» **WHAT YOU WILL DO**: Please reproduce exactly the lines from the start of the records through the one containing "daemon's ([Handler.register] in", and nothing more.

[ENTRIES SUPPLIED Boundary: Start]

(* ===== verification/Routes.v ===== *)
(** * Routes and scopes

    The table of routes of [services/api/api.go], the scopes of [models/scope.go], and the two muxes built from them: the
    daemon's ([Handler.register] in [services/api/huma.go]) and the one the TCP front checks a token against
    ([services/serve/scopes.go]). [http.ServeMux] is followed as [net/http] runs it: the escaped path is cleaned, cut into
    segments, and walked down a tree of literal, single and rest-of-path children. *)

From S2P Require Import Prelude GoStrings Http.
Local Open Scope Z_scope.

(** ** Scopes *)

Definition ScopeSandboxRead : string := "sandbox:read".
Definition ScopeSandboxWrite : string := "sandbox:write".
Definition ScopeSandboxDelete : string := "sandbox:delete".
Definition ScopeExec : string := "exec".
Definition ScopeSecret : string := "secret:*".
Definition ScopePolicy : string := "policy:*".
Definition ScopePortRead : string := "port:read".
Definition ScopePortWrite : string := "port:write".
Definition ScopeAll : string := "*".

(** The names of [models.Scopes]; their descriptions are printed and never read. *)
Definition Scopes : list string :=
  [ScopeSandboxRead; ScopeSandboxWrite; ScopeSandboxDelete; ScopeExec; ScopeSecret; ScopePolicy; ScopePortRead; ScopePortWrite; ScopeAll].

(** [CheckScopes] refuses a scope the table does not list, and names the first one it meets. *)
Definition CheckScopes (scopes : list string) : result string unit :=
  first_err (λ s, if contains Scopes s then Ok tt else Err s) scopes.

Definition Public : string := "public".
Definition Local_ : string := "local".

Definition AnyToken : string := "any".
Definition SandboxRead : string := ScopeSandboxRead.
Definition SandboxWrite : string := ScopeSandboxWrite.
Definition SandboxDelete : string := ScopeSandboxDelete.
Definition Exec : string := ScopeExec.
Definition Secret : string := ScopeSecret.
Definition Policy : string := ScopePolicy.
Definition PortRead : string := ScopePortRead.
Definition PortWrite : string := ScopePortWrite.

Record Route : Type := MkRoute { Method : string; Pattern : string; RClass : string; RScope : string }.
#[export] Instance Route_eq_dec : EqDecision Route. Proof. solve_decision. Defined.

Definition public (method pattern scope : string) : Route := MkRoute method pattern Public scope.
Definition local (method pattern : string) : Route := MkRoute method pattern Local_ "".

[ENTRIES SUPPLIED Boundary: End]

» **SOLUTION FOR THIS PROBLEM**:
(* ===== verification/Routes.v ===== *)
(** * Routes and scopes

    The table of routes of [services/api/api.go], the scopes of [models/scope.go], and the two muxes built from them: the
    daemon's ([Handler.register] in [services/api/huma.go]) and the one the TCP front checks a token against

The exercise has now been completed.